L’area di progetto nel PTA non è segnalata in evidenza per vari motivi di cri-
ticità.
1.4.10 LEGGE SUI PARCHI REGIONALI - L.R. n° 31/1989
Il settore interessato dal progetto è esterno ad ambiti definiti dalla Legge Regionale
n° 31/89.
1.4.11 PIANO STRALCIO DIRETTORE DI BACINO REGIONALE PER L’UTILIZZO
DELLE RISORSE IDRICHE (2006)
Le proposte di intervento non sottraggono superfici agronomiche produttive,
servite da infrastrutture irrigue, o previste, in estensione della rete.
1.4.12 PIANO DI GESTIONE DI DISTRETTO IDROGRAFICO (PGDI) (2009)
I corsi d’acqua presenti non sono considerati tra quelli a rischio per il rilascio
di sostanze pericolose e così pure il tratto di costa antistante.
Alcune criticità sono da segnalarsi per le intrusioni saline derivanti
dall’emungimento delle acque retro costiere.
Il settore è servito dal depuratore comunale di Sant’Antioco.
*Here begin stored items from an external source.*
(** The metrics command prints only when it has both the interfaces and
    the connections: when the enumeration of the connections raises an
    [Exception], the interfaces already read are not printed, the
    exception is printed as an error and the exit code is 1. *)
Theorem metrics_command_needs_connections json (s : Sys Console) ifs e :
  net_if_stats env (steps (world s)) = inr ifs ->
  net_connections (S (steps (world s))) = inl e ->
  Py.isinstance e Py.Exception = true ->
  main env net_connections (metrics_command json) s =
    (Ret 1,
     mk_Sys (mk_Console (stdout (self s)) (stderr (self s) ++ [error_line e]))
       (mk_World (S (S (steps (world s))))
          (trace (world s) ++ [NetIfStats]))).
Proof.
  intros Hifs Hc He.
  destruct (get_interface_stats_returns (mk_Sys tt (world s)) ifs Hifs)
    as (stats & Hrun & _).
  pose proof (Exception_is_no_interrupt e He) as Hki.
  open_console s. run. rewrite Hrun. run.
  unfold NetworkMetrics_connections.get_connections.
  cbv [bind tick gets modify answer ret raise]. cbn [self world steps trace].
  rewrite Hc. cbn [self world steps trace fst snd].
  by rewrite Hki, He.
Qed.

End Facts.

Lemma latency_with_no_count_exits_1_witness :
  exists e,
    Py.exn_class e = Py.ValueError /\
    main Examples.quiet Examples.listing
      (latency_command "example.org" 80 0 false) fresh =
      (Ret 1,
       mk_Sys
         (mk_Console (stdout (self fresh)) (stderr (self fresh) ++ [error_line e]))
         (world fresh)).
Proof.
  apply (latency_with_no_count_exits_1 Examples.quiet Examples.listing
           "example.org" 80 0 false fresh).
  lia.
Defined.

Lemma latency_all_connected_exits_0_witness :
  exists s',
    main Examples.quiet Examples.listing
      (latency_command "example.org" 80 5 true) fresh = (Ret 0, s') /\
    stderr (self s') = stderr (self fresh) /\
    io_events (trace (world s')) =
      io_events (trace (world fresh)) ++
      replicate (Z.to_nat 5) (TcpConnect "example.org" 80) /\
    (true = true ->
     exists measurements stats,
       stdout (self s') =
         stdout (self fresh) ++
         [formatted_json (latency_data "example.org" 80 measurements stats)] /\
       length measurements = Z.to_nat 5).
Proof.
  apply (latency_all_connected_exits_0 Examples.quiet Examples.listing
           "example.org" 80 5 true fresh).
  - lia.
  - intros k. reflexivity.
Defined.

Lemma latency_stops_at_first_failure_witness :
  main Examples.unreachable Examples.listing
    (latency_command "example.org" 80 5 false) fresh =
    (Ret 1,
     mk_Sys
       (mk_Console (stdout (self fresh))
          (stderr (self fresh) ++ [failed_latency "example.org"]))
       (mk_World (S (S (steps (world fresh))))
          (trace (world fresh) ++
           [TcpConnect "example.org" 80;
            Log WARNING (failed_to_measure "example.org" Examples.refused)]))).
Proof.
  apply (latency_stops_at_first_failure Examples.unreachable Examples.listing
           "example.org" 80 5 false fresh Examples.refused).
  - lia.
  - reflexivity.
  - reflexivity.
Defined.
(** ** The form record and its schema *)

(** [MintFormValues]: the record the form edits and, once validated, hands to
    [onSubmit]. While editing, [tokenCount] may be [undefined] and a date
    [null] (both [None]). *)
Record MintFormValues := mkValues {
  title : JsString;
  description : JsString;
  location : JsString;
  url : JsString;
  tokenCount : option JsNumber;
  isPublic : bool;
  dateStart : option Date;
  dateEnd : option Date
}.

(** The outputs of the two object schemas: each keeps the keys of its shape
    and strips the others. *)
Record CommonOutput := mkCommon {
  out_title : JsString;
  out_description : JsString;
  out_location : JsString;
  out_url : JsString;
  out_tokenCount : JsNumber;
  out_isPublic : bool
}.

Record DatesOutput := mkDates {
  out_dateStart : option Date;
  out_dateEnd : option Date
}.

(** The intersection merges the two outputs, whose keys are disjoint. *)
Definition mergeValues (c : CommonOutput) (d : DatesOutput) : MintFormValues :=
  {| title := out_title c;
     description := out_description c;
     location := out_location c;
     url := out_url c;
     tokenCount := Some (out_tokenCount c);
     isPublic := out_isPublic c;
     dateStart := out_dateStart d;
     dateEnd := out_dateEnd d |}.

Definition defaultValues : MintFormValues :=
  {| title := str "";
     description := str "";
     location := str "";
     url := str "";
     dateStart := None;
     dateEnd := None;
     tokenCount := None;
     isPublic := false |}.

Section Schema.

(** Whether [new URL(s)] returns: the URL parser of the platform the
    component runs on. *)
Variable URL_canParse : JsString -> bool.

Definition title_schema : Schema JsString JsString :=
  ZodString URL_canParse
    [ Zod.nonempty "Title is required";
      Zod.max 256 "Title must be less than 256 characters";
      Zod.trim ].

Definition description_schema : Schema JsString JsString :=
  ZodString URL_canParse
    [ Zod.nonempty "Description is required";
      Zod.max 10000 "Description must be less than 10000 characters" ].

Definition location_schema : Schema JsString JsString :=
  ZodString URL_canParse
    [ Zod.nonempty "Location is required";
      Zod.max 256 "Location must be less than 256 characters" ].

Definition url_schema : Schema JsString JsString :=
  ZodString URL_canParse
    [ Zod.nonempty "URL is required"; Zod.url "URL is invalid"; Zod.trim ].

Definition tokenCount_schema : Schema (option JsNumber) JsNumber :=
  ZodNumber
    [ Zod.int; Zod.positive;
      Zod.max_n 200 "Token count must be less than or equal to 200" ].
Lemma main_refuses_unbalanced_input_witness :
  main (fun name => if strcmp0 name "in.txt"%string
                    then Some (textFile [list_ascii_of_string "H2(O";
                                         list_ascii_of_string "Ca(OH)2"])
                    else oneFile "periodicTable.txt"%string (tableFile scenarioEntries) name)
       someArray
       (commandLine "periodicTable.txt"%string "-pn"%string
                    [list_ascii_of_string "in.txt"; list_ascii_of_string "out.txt"]) =
  Exited 1
    [notBalancedMessage 1;
     line "Imbalanced parentheses in file in.txt. Cannot proceed with calculating protons."%string]
    (fun name => if strcmp0 name "in.txt"%string
                 then Some (textFile [list_ascii_of_string "H2(O";
                                      list_ascii_of_string "Ca(OH)2"])
                 else oneFile "periodicTable.txt"%string (tableFile scenarioEntries) name).
Proof.
  exact (proj2 (main_refuses_unbalanced_input
                  (fun name => if strcmp0 name "in.txt"%string
                               then Some (textFile [list_ascii_of_string "H2(O";
                                                    list_ascii_of_string "Ca(OH)2"])
                               else oneFile "periodicTable.txt"%string
                                            (tableFile scenarioEntries) name)
                  someArray (scenarioTable ++ skipn 3 someArray) 3
                  "periodicTable.txt"%string "in.txt"%string "out.txt"%string
                  [list_ascii_of_string "H2(O"; list_ascii_of_string "Ca(OH)2"] []
                  eq_refl ltac:(discriminate) eq_refl eq_refl eq_refl eq_refl eq_refl)).
Defined.











Lemma append_assoc (s1 s2 s3 : string) :
  (s1 +:+ s2) +:+ s3 = s1 +:+ s2 +:+ s3.
Proof.
  induction s1 as [| c s1 IH]; [reflexivity |].
  by rewrite !append_cons, IH.
Qed.

Lemma append_empty_r (s : string) : s +:+ "" = s.
Proof.
  induction s as [| c s IH]; [reflexivity |]. by rewrite append_cons, IH.
Qed.

Lemma joined_app (cs1 cs2 : list chunk) :
  joined (cs1 ++ cs2) = joined cs1 +:+ joined cs2.
Proof.
  induction cs1 as [| c cs1 IH]; cbn [joined app]; [done |].
  by rewrite IH, append_assoc.
Qed.

Lemma joined_flush (pre : string) : joined (flush pre) = pre.
Proof.
  unfold flush. destruct (decide (pre = "")) as [-> | _]; cbn [joined chunkText];
    [done | apply append_empty_r].
Qed.

(** The chunks of the sample scanner spell out what it has read and what it
    still reads. *)
Lemma dollarSpans_spans (s : string) (st : mode) :
  joined (dollarSpans st s) =
  match st with InProse pre => pre | InMath m => m end +:+ s.
Proof.
  revert st. induction s as [| c s IH]; intros st; cbn [dollarSpans].
  - destruct st as [pre | m]; rewrite append_empty_r;
      [apply joined_flush | cbn [joined chunkText]; apply append_empty_r].
  - destruct st as [pre | m]; destruct (Ascii.eqb_spec c "$"%char) as [-> | _].
    + rewrite joined_app, joined_flush, IH. done.
    + rewrite IH, append_assoc. done.
    + cbn [joined chunkText]. rewrite IH, append_assoc. done.
    + rewrite IH, append_assoc. done.
Qed.

Definition inlineScanner : Scanner :=
  mkScanner inlineMath (λ t, dollarSpans_spans t (InProse "")).

End MathGuard.

(** ** Class names *)

(** The class name the toolkit adds to every widget. *)
Definition WIDGET_CLASS : string := "p-Widget".

Definition CELL_CLASS : string := "jp-Cell".
Definition SELECTED_CLASS : string := "jp-mod-selected".
Definition MARKED_CLASS : string := "jp-mod-marked".
Definition CODE_CELL_CLASS : string := "jp-CodeCell".
Definition MARKDOWN_CELL_CLASS : string := "jp-MarkdownCell".
Definition RAW_CELL_CLASS : string := "jp-RawCell".
Definition RENDERED_CLASS : string := "jp-mod-rendered".
Definition FOCUSED_CLASS : string := "jp-mod-focused".

(** ** The cell model, as the widgets use it *)

(** [model.input.textEditor]: the text and the language mode. *)
Record TextEditorModel : Type := mkTextEditorModel {
  text : string;
  mimetype : string;
}.

Record InputAreaModel : Type := mkInputAreaModel {
  textEditor : TextEditorModel;
}.

(** A connection to a signal: the method connected and the identity of the
    object it was connected for (the [thisArg] of [connect]). *)
Definition Connection : Type := string * nat.

(** [ICellModel], with the [rendered] facet of [IMarkdownCellModel] (read
    by the markdown widget only) and the connections of its [stateChanged]
    signal. *)
Record CellModel : Type := mkCellModel {
  selected : bool;
  marked : bool;
  focused : bool;
  rendered : bool;
  input : InputAreaModel;
  stateChanged : gset Connection;
}.

(** [IChangedArgs]: the name of the property that changed and its new
    value (the facets are booleans). *)
Record IChangedArgs : Type := mkChangedArgs {
  name : string;
  newValue : bool;
}.

(** ** The widgets *)

Inductive CellKind : Type :=
| BaseCellWidget
| CodeCellWidget
| MarkdownCellWidget
| RawCellWidget.

(** The sub-views a cell widget puts in its layout. *)
Inductive SubView : Type :=
| InputArea      (* this.input *)
| OutputArea     (* this.output, code cells *)
| Rendered.      (* this.rendered, markdown cells *)

#[global] Instance SubView_eq_dec : EqDecision SubView.
Proof. solve_decision. Defined.

(** What a widget does to its collaborators, in the order it does it. *)
Inductive Effect : Type :=
| CallFocus                                  (* this.input.editor.focus() *)
| CallRemoveMath (t : string)                (* removeMath(text) *)
| CallMarked (s : MathGuard.tokens)          (* marked(data['text']) *)
| CallReplaceMath (html : MathGuard.tokens)  (* replaceMath(html, data['math']) *)
| CallTypeset                                (* typeset(this.rendered.node) *)
| DeliverUpdateRequest.                      (* an update-request message reaches the widget *)

#[global] Instance Effect_eq_dec : EqDecision Effect.
Proof. solve_decision. Defined.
Le stazioni di campionamento a mare per il controllo della qualità delle acque
costiere, in fronte alla costa riportano dal 2003 al 2008 un indice TRIX elevato
(qualità elevata delle acque).
1.4.13 PIANO DI PREVENZIONE, CONSERVAZIONE E RISANAMENTO DELLA
QUALITÀ DELL’ARIA
Le caratteristiche di qualità dell’aria del settore sono sotto osservazione ed è
prevista l’estensione della rete di monitoraggio della qualità dell’Aria.
1.4.14 PIANO FORESTALE AMBIENTALE REGIONALE (P.F.A.R.)
Il Piano divide la Sardegna in 25 distretti. L’area di progetto ricade all’interno
del distretto “n. 24 – Isole sulcitane”.
I dati d’analisi del distretto sono piuttosto generali e non scendono oltre il
dettaglio del territorio comunale di Sant’Antioco.
Il territorio esaminato ricade totalmente all’interno del distretto 24.
Riguardo ai lineamenti del paesaggio, l’area è cartograficamente descritta
come paesaggio su rocce effusive acide e su piane costiere aperte.
La vegetazione è descritta su tre sistemi potenziali differenti ed in particolare,
come SA 1, SA 12 e SA 29.
Nella “tav. 8 Carta della propensione al degrado fisico del suolo” del P.F.R.A.
nell’area progettuale, tale tendenza, appare molto debole o nulla.
1.4.15 IL PIANO PAESAGGISTICO REGIONALE
Con Delibera del 5 settembre 2006, n. 22/3 L.R. n. 8 del 25.11.2004, art. 2,
comma 1, la Giunta Regionale ha adottato il Piano Paesaggistico Regionale
relativo al primo ambito omogeneo – Area Costiera.
Il progetto proposto ricade, per la parte isolana, nell’Ambito 5 – “Carbonia e
Isole sulcitane” e per la parte in terraferma, nell’Ambito 6 – “Anfiteatro del
Sulcis”.
Il settore di Calasetta è posto nelle aree incluse dal primo stralcio del PPR
(Ambito Costiero) ma il disegno delle mappature posto a base delle zonizzazioni
di fondo non rispecchia con sufficiente dettaglio il reale stato dei luoghi.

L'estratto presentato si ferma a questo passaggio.